Son Parti socialiste a remporté plus de 52% des voix aux législatives de dimanche, selon les résultats officiels publiés mardi à minuit par la commission centrale électorale, offrant à Edi Rama un quatrième mandat inédit à la tête du pays.
J’avais d’autres projets (…) Mais la responsabilité de diriger le gouvernement de son pays est le plus grand honneur possible. Je suis un artiste qui fait le Premier ministre de l’Albanie
Les portes d’entrée vers Bruxelles qu’il ambitionne de franchir « d’ici 2030 », sont, dit-il, l’assurance d’un passeport européen pour les citoyens de ce petit pays des Balkans, qui est resté sous le joug, des décennies durant, d’une des dictatures les plus fermées au monde.
Cet ancien élève de l’Ecole des Beaux-Arts de Paris dans les années 90, dont les toiles tapissent le bureau, a entamé sa carrière politique juste avant la chute du régime communiste d’Enver Hoxha à la fin des années 80. Avec une ambition: moderniser son pays de 2,8 millions d’habitants pour l’arrimer au continent européen.
Les négociations en vue de l’adhésion à l’UE ont été entamées en 2022. Entretemps, Donald Trump a été réélu président, et c’est « peut-être une formidable opportunité de faire les choses différemment pour nous et pour le monde », estime M. Rama, « une occasion de voir l’Europe elle-même un peu différemment parce que l’Europe vieillit ».
Né en 1964, fils d’un sculpteur et d’une médecin, cet homme considéré comme autoritaire n’a de cesse de répéter que « l’Union européenne est surtout un projet de paix et de prospérité construit ensemble ».
Fort de cette vision, il fut en 2014 le premier chef du gouvernement albanais à visiter Belgrade en près de sept décennies. Avec l’Italie, il a signé un accord en vue d’une solution controversée pour gérer l’immigration irrégulière: l’ouverture de deux camps d’accueil sur le sol albanais gérés par Rome.
Convaincu d’avoir été privé du pouvoir par des fraudes aux législatives en 2009, Edi Rama, un orateur hors pair, avait fini par faire descendre dans la rue ses soutiens pour des manifestations violemment réprimées. Quatre personnes sont alors tuées par la garde nationale qui tire sur les manifestants. Quelques mois plus tard, le socialiste l’emporte.

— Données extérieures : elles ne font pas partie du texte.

Lemma string_app_inj (a b c : string) : a +:+ b = a +:+ c → b = c.
Proof. induction a as [|x a IH]; [done|]. intros E. apply IH. by injection E. Qed.

Lemma access_expression_inj a b :
  access_expression a = access_expression b →
  scriptTypeName a = scriptTypeName b ∧ componentName a = componentName b.
Proof.
  intros E. unfold access_expression, lua_index_segment in E. apply string_app_inj in E.
  assert (render_path [scriptTypeName a; componentName a] =
          render_path [scriptTypeName b; componentName b]) as Hp.
  { cbn [render_path foldr]. by rewrite !string_app_nil_r. }
  apply render_path_inj in Hp. by injection Hp.
Qed.

(** A finished manifest lists every admitted capability once, sorted by
    script type and component, next to the entry of its capture; a capability's
    access expression addresses its names and no others; and the size it
    reports is that of its contents, within the ceiling. *)
Theorem manifest_complete b :
  building b →
  ∃ m b', finish b = (Ok (inl m), b') ∧
    zip (manifest_entries m) (capturedEntries (captureData m)) ≡ₚ items b ∧
    StronglySorted capability_le (manifest_entries m) ∧
    (∀ c, c ∈ manifest_entries m → accessExpression c = access_expression c) ∧
    (∀ c d, c ∈ manifest_entries m → d ∈ manifest_entries m →
       accessExpression c = accessExpression d →
       scriptTypeName c = scriptTypeName d ∧ componentName c = componentName d) ∧
    manifest_logicalBytes m = manifest_fixed_bytes + sum_of bytes_of (manifest_entries m) ∧
    manifest_logicalBytes m <= LuaManifestMaxLogicalBytes.
Proof.
  intros Hb. destruct (building_accounted b Hb) as [_ _ [Hl Hmax] _ He].
  exists (MkManifest (builder_now b) (map fst (stable_sort (items b)))
    (set_entries (map snd (stable_sort (items b))) (builder_capture b)) (logicalBytes b)),
    (finish b).2.
  split; [reflexivity|].
  cbn [manifest_entries captureData capturedEntries set_entries manifest_logicalBytes].
  pose proof (stable_sort_permutation (items b)) as Hp. pose proof (stable_sort_sorted (items b)) as Hs.
  set (l := stable_sort (items b)) in *. clearbody l.
  assert (∀ c, c ∈ map fst l → accessExpression c = access_expression c) as Hx.
  { intros c (x & -> & Hin)%list_elem_of_fmap. rewrite Hp in Hin. rewrite Forall_forall in He. by apply He. }
  split_and!; try done.
  - replace (zip (map fst l) (map snd l)) with l; [done|]. clear. induction l as [|[c e] l IH]; cbn; [done|]. by f_equal.
  - clear -Hs. induction Hs as [|x l _ IH Hx]; cbn; constructor; [done|]. by rewrite Forall_map.
  - intros c d Hc Hd. rewrite (Hx c Hc), (Hx d Hd). apply access_expression_inj.
  - rewrite Hl. f_equal. clear -Hp. unfold total. rewrite <-Hp. clear Hp.
    induction l as [|x l IH]; [done|]. cbn [map]. by rewrite !sum_of_cons, IH.
Qed.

Depuis, M. Rama, cheveux et barbe poivre et sel, très grand, amateur de basket-ball, dit vouloir faire de l’Albanie un « pays moderne régi par la loi ». Il impose au forceps à l’été 2016 une réforme de la justice fortement soutenue par l’UE et visant à lutter contre la corruption et renforcer l’Etat de droit en Albanie.
Le parti démocratique (droite), derrière sa figure tutélaire Sali Berisha, l’attaque avec virulence, affirme qu’il entretient des liens avec le crime organisé, que son entourage est corrompu. Lui balaie de la main ces accusations, défend sa cause d’intégrer l’UE, une aspiration soutenue par une majorité de ces concitoyens.

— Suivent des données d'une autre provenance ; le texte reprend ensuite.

(* ===== verification/LuaLimits.v ===== *)
(** * The limits of a runner on the values it copies
    (src/scripting/LuaBehaviorRunner.cpp: [consume_buffered_bytes],
     [measure_lua_value], [schema_worst_case], [validate_schema_against_limits])

    A runner refuses, when a type is described to it, a schema that admits values
    too large to copy, and measures every value it copies.  The theorem of this
    file says that the first makes the second succeed. *)
From S2P Require Import Prelude OrderedMap Values LuaSchema LuaSchemaSpec LuaValidation LuaManifest.

Section Limits.
(** [sizeof(LuaValue)], which the compiler chooses *)
Context (size_of_LuaValue : N).

(** ** Measuring a value *)

(** [entries] and [bufferedBytes], which are passed by reference. *)
Record Measured := MkMeasured { measured_entries : N; bufferedBytes : N }.

(** [throw ExecutionFailure(LuaExecutionStatus::HostError, message)], a
    [std::runtime_error]; all failures of this file have that status. *)
Definition execution_failure {A} (message : string) : stm Measured A :=
  sthrow runtime_error message.

Definition consume_buffered_bytes (amount limit : N) (diagnostic : string) : stm Measured unit :=
  m ← sget;
  if (limit <? amount) || (limit - amount <? bufferedBytes m) then execution_failure diagnostic
  else sput (MkMeasured (measured_entries m) (bufferedBytes m + amount)).

Definition count_entry (limits : LuaExecutionLimits) : stm Measured unit :=
  m ← sget;
  let entries := wrap 64 (measured_entries m + 1) in
  sput (MkMeasured entries (bufferedBytes m));;
  if maxTableEntries limits <? entries
  then execution_failure "encoded component exceeds table entry limit" else mret tt.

La rivalité entre les deux hommes remonte aux années 90, quand Rama quitte un mouvement étudiant accusant Berisha de se montrer complaisant par opportunisme à l’égard des communistes.

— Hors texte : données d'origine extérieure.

Lemma capture_grants_ok h l : ∀ earlier index acc,
  runner_ok (runner h) → bindings_typed (runner h) → building acc.1 → NoDup (names_of <$> earlier) →
  leaves h (capture_grants size_of_LuaValue caller earlier index l acc) ∧
  ∀ acc', (capture_grants size_of_LuaValue caller earlier index l acc h).1 = Ok (inl acc') →
    NoDup (names_of <$> earlier ++ l) ∧ ∃ caps, collected h l acc.1 acc'.1 caps ∧
      resolve_grants caller earlier index l h = (Ok (Some (map target_of caps)), h).
Proof.
  induction l as [|g l IH]; intros earlier index acc Hr Ht Hb Hnd.
  { split; [done|]. intros acc' [= <-]. rewrite app_nil_r. split; [done|]. exists []. split; [|done].
    split; [constructor|by rewrite app_nil_r|done|done|done]. }
  cbn [capture_grants resolve_grants]. destruct (admit_grant_ok earlier index g h Hr) as [Hl Ha].
  unfold leaves, mbind, stm_bind. rewrite (leaves_outcome _ _ Hl).
  destruct (admit_grant caller earlier index g h).1 as [[[[[i b] m] slot]|e]|e] eqn:Eg; cbn [fst snd]; [|by split..].
  destruct (Ha i b m slot eq_refl) as [Hadm Hnew].
  pose proof (list_elem_of_lookup_2 _ _ _ (am_binding _ _ _ _ _ _ Hadm)) as Hin.
  pose proof (exposed_target b h slot Hr Hin) as Hread.
  pose proof (metadata_ok _ b m Hr Ht Hin (am_metadata _ _ _ _ _ _ Hadm)) as Hm.
  set (one := capture_one _ _ _ _ _ _ _ _ _ _).
  assert (leaves h one) as Hone by by apply leaves_capture_one.
  rewrite (leaves_outcome _ _ Hone).
  destruct (one h).1 as [[acc1|e]|e] eqn:E1; cbn [fst snd]; [|by split..].
  destruct (capture_one_ok _ _ _ _ _ _ _ _ _ _ _ Hread Hb Hm E1) as (c & Hpush & Hb1 & Hc).
  destruct (IH (earlier ++ [g]) (index + 1) acc1 Hr Ht Hb1 (fresh_target _ _ Hnd Hnew)) as [Hrest Hok].
  split; [exact Hrest|]. intros acc' E. destruct (Hok acc' E) as (Hnd' & caps & [Hg Hi Hcap Hnow Hb'] & Hres).
  rewrite <-app_assoc in Hnd'. split; [done|].
  exists ((c, MkEntry i (binding_type b) slot) :: caps). split.
  - split.
    + constructor; [|done]. by exists i, b, m, slot.
    + rewrite Hi, Hpush. cbn [pushed items map]. by rewrite <-app_assoc.
    + by rewrite Hcap, Hpush.
    + by rewrite Hnow, Hpush.
    + done.
  - rewrite Hres. done.
Qed.

Lemma leaves_resolve h l : ∀ earlier index,
  runner_ok (runner h) → leaves h (resolve_grants caller earlier index l).
Proof.
  induction l as [|g l IH]; intros earlier index Hr; cbn [resolve_grants]; [done|].
  destruct (admit_grant_ok earlier index g h Hr) as [Hl _]. apply leaves_bind; [done|].
  intros [[[[i b] m] slot]|e] _; [|done]. apply leaves_bind; [by apply IH|]. by intros [].
Qed.

Lemma leaves_targets h grants : runner_ok (runner h) → leaves h (scope_targets caller grants).
Proof.
  intros Hr. unfold scope_targets. destruct (_ || _); [done|]. by apply leaves_resolve.
Qed.

Lemma finish_capture_ok (b : Builder) n h :
  finish_capture (inl (b, n)) h =
    (Ok (inl (MkManifest (builder_now b) (map fst (stable_sort (items b)))
       (set_entries (map snd (stable_sort (items b))) (builder_capture b)) (logicalBytes b))),
     set_runner (set_started (runner h)) h).
Proof. done. Qed.

(** A capture returns a result: a manifest, after which the bindings are frozen,
    or an error, after which everything is as before. *)
Definition after (r : LuaManifestResult) h : Hosted :=
  match r with inl _ => set_runner (set_started (runner h)) h | inr _ => h end.

Lemma outcome_refused (x : res LuaManifestResult * Hosted) e h (P : LuaCapabilityManifest → Prop) :
  x = (Ok (inr e), h) → ∃ r, x = (Ok r, after r h) ∧ ∀ m, r = inl m → P m.
Proof. intros ->. by exists (inr e). Qed.

Lemma scope_manifest_outcome grants now h :
  runner_ok (runner h) → bindings_typed (runner h) →
  ∃ r, scope_manifest size_of_LuaValue caller grants now h = (Ok r, after r h) ∧
    ∀ m, r = inl m →
      nowMs m = now ∧ NoDup (names_of <$> grants) ∧
      ∃ caps, Forall2 (granted h) grants caps ∧
        zip (manifest_entries m) (capturedEntries (captureData m)) ≡ₚ map with_expression caps ∧
        scope_targets caller grants h = (Ok (Some (map target_of caps)), h).
Proof.
  intros Hr Ht. unfold scope_manifest, capturing, stry.
  destruct (lua_integer_max <? now); [by eapply outcome_refused|].
  destruct (bool_decide (grants = [])) eqn:Enil; [by eapply outcome_refused|].
  destruct (LuaManifestMaxCapabilities <? len grants) eqn:Emany; [by eapply outcome_refused|].
  assert (leaves h (on_world (WorldQueries.instance_id (El := El) (Y := Y) (D := D) caller))) as Hi.
  { apply leaves_on_world, leaves_keeps. unfold WorldQueries.instance_id, owned_query, owned. keep_steps. }
  unfold mbind at 1, stm_bind at 1. rewrite (leaves_outcome _ _ Hi).
  destruct (on_world (WorldQueries.instance_id caller) h).1 as [instance|e]; cbn [fst snd]; [|by eapply outcome_refused].
  rewrite (stm_bind_eq _ _ h h h) by done.
  set (b0 := new_Builder _ _).
  destruct (capture_grants_ok h grants [] 0 (b0, 0) Hr Ht (building_new _ _) (NoDup_nil_2)) as [Hl Hok].
  unfold mbind, stm_bind. rewrite (leaves_outcome _ _ Hl).
  destruct (capture_grants _ _ _ _ _ _ h).1 as [[[b n]|e]|e]; cbn [fst snd]; [|by eapply outcome_refused..].
  rewrite finish_capture_ok. exists (inl (MkManifest (builder_now b) (map fst (stable_sort (items b)))
    (set_entries (map snd (stable_sort (items b))) (builder_capture b)) (logicalBytes b))).
  split; [done|]. intros m [= <-].
  destruct (Hok (b, n) eq_refl) as (Hnd & caps & [Hg Hit Hcap Hnow Hb] & Hres).
  cbn [nowMs manifest_entries captureData capturedEntries set_entries]. cbn [fst] in *.
  split_and!; [by rewrite Hnow|done|]. exists caps. split_and!; [done| |].
  - rewrite zip_fst_snd, stable_sort_permutation, Hit. done.
  - unfold scope_targets. by rewrite Enil, Emany.
Qed.

(** ** Manifests of behaviours *)

(** What a manifest holds for a described capability. *)
Definition listed h (owner : BehaviorId) (d : CapabilityDescription)
    (x : LuaManifestCapability * Entry) : Prop :=
  ∃ b m, bindings (runner h) !! N.to_nat (desc_binding d) = Some b ∧ metadata b = Some m ∧
    x.2 = MkEntry (desc_binding d) (binding_type b) (desc_slot d) ∧
    captured_as b m (desc_name d) (description_mode d)
      (binding_snapshot b caller owner (desc_name d) (world h)).1 x.1.

(** Whether the binding of a description has metadata. *)
Definition has_metadata (r : Runner) (d : CapabilityDescription) : bool :=
  match bindings r !! N.to_nat (desc_binding d) with
  | Some b => match metadata b with Some _ => true | None => false end
  | None => false
  end.

Lemma exposed_snapshot b h owner name :
  runner_ok (runner h) → b ∈ bindings (runner h) → leaves (world h) (binding_snapshot b caller owner name).
Proof.
  intros [He _ _] Hb. rewrite Forall_forall in He. apply leaves_keeps.
  by destruct (exposed_reads b caller owner 0 name (MkHandle 0 0 0) (He b Hb)) as (_ & ? & _ & _).
Qed.

Lemma capture_descriptions_ok h owner l : ∀ acc,
  runner_ok (runner h) → bindings_typed (runner h) → building acc.1 →
  leaves h (capture_all (capture_description size_of_LuaValue caller owner) l acc) ∧
  ∀ acc', (capture_all (capture_description size_of_LuaValue caller owner) l acc h).1 = Ok (inl acc') →
    ∃ caps, Forall2 (listed h owner) (List.filter (has_metadata (runner h)) l) caps ∧
      items acc'.1 = items acc.1 ++ map with_expression caps ∧
      builder_now acc'.1 = builder_now acc.1.
Proof.
  induction l as [|d l IH]; intros acc Hr Ht Hb.
  { split; [done|]. intros acc' [= <-]. exists []. split_and!; [constructor|by rewrite app_nil_r|done]. }
  cbn [capture_all List.filter]. set (one := capture_description _ _ _ d acc).
  assert (leaves h one ∧ ∀ acc1, (one h).1 = Ok (inl acc1) → building acc1.1 ∧
    ∃ caps, Forall2 (listed h owner) (if has_metadata (runner h) d then [d] else []) caps ∧
      items acc1.1 = items acc.1 ++ map with_expression caps ∧ builder_now acc1.1 = builder_now acc.1)
    as [Hl Hone].
  { subst one. unfold capture_description, has_metadata. unfold leaves. rewrite (stm_bind_eq _ _ h h h) by done.
    destruct (bindings (runner h) !! N.to_nat (desc_binding d)) as [b|] eqn:Eb; [|done].
    destruct (metadata b) as [m|] eqn:Em.
    2:{ split; [done|]. intros acc1 [= <-]. split; [done|]. exists [].
        split_and!; [constructor|by rewrite app_nil_r|done]. }
    pose proof (list_elem_of_lookup_2 _ _ _ Eb) as Hin.
    pose proof (exposed_snapshot b h owner (desc_name d) Hr Hin) as Hread.
    split; [by apply leaves_capture_one|]. intros acc1 E1.
    destruct (capture_one_ok _ _ _ _ _ _ _ _ _ _ _ Hread Hb (metadata_ok _ b m Hr Ht Hin Em) E1)
      as (c & Hpush & Hb1 & Hc).
    split; [done|]. exists [(c, MkEntry (desc_binding d) (binding_type b) (desc_slot d))].
    rewrite Hpush. split_and!; [|done|done]. repeat constructor. by exists b, m. }
  unfold leaves, mbind, stm_bind. rewrite (leaves_outcome _ _ Hl).
  destruct (one h).1 as [[acc1|e]|e] eqn:E1; cbn [fst snd]; [|by split..].
  destruct (Hone acc1 eq_refl) as (Hb1 & caps1 & Hc1 & Hi1 & Hn1).
  destruct (IH acc1 Hr Ht Hb1) as [Hrest Hok]. split; [exact Hrest|].
  intros acc' E. destruct (Hok acc' E) as (caps2 & Hc2 & Hi2 & Hn2).
  exists (caps1 ++ caps2). split_and!.
  - replace (if has_metadata (runner h) d then d :: List.filter (has_metadata (runner h)) l
      else List.filter (has_metadata (runner h)) l)
      with ((if has_metadata (runner h) d then [d] else []) ++ List.filter (has_metadata (runner h)) l)
      by by destruct (has_metadata (runner h) d).
    by apply Forall2_app.
  - by rewrite Hi2, Hi1, map_app, app_assoc.
  - by rewrite Hn2, Hn1.
Qed.
End Spec.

Edi Rama a bâti sa renommée internationale lorsque, maire de Tirana (2006-2011), il a fait recouvrir de couleurs vives des bâtiments. La presse occidentale l’a couvert de louanges, même si cette rénovation ne concernait que quelques rues de l’hyper-centre d’une capitale malade d’une urbanisation galopante et chaotique.
Comme Premier ministre, il est revenu à sa passion en soutenant de grands projets de construction signés des meilleurs architectes.
Il manie l’art comme un instrument de communication politique. Il n’hésite pas à présenter ses propres toiles lors d’expositions internationales ou d’assister en cravate colorée et baskets dessinés par ses soins aux grands rendez-vous politiques européens.
« J’avais d’autres projets » que la politique, assure-t-il, « mais la responsabilité de diriger le gouvernement de son pays est le plus grand honneur possible. Je suis un artiste qui fait le Premier ministre de l’Albanie ».
Il assume aussi être un « instagrameur » compulsif: pour apaiser les protestataires ou ridiculiser l’opposition, il use (abuse, disent ses adversaires) des réseaux sociaux où il cumule notamment 1,6 million d’abonnés sur Facebook.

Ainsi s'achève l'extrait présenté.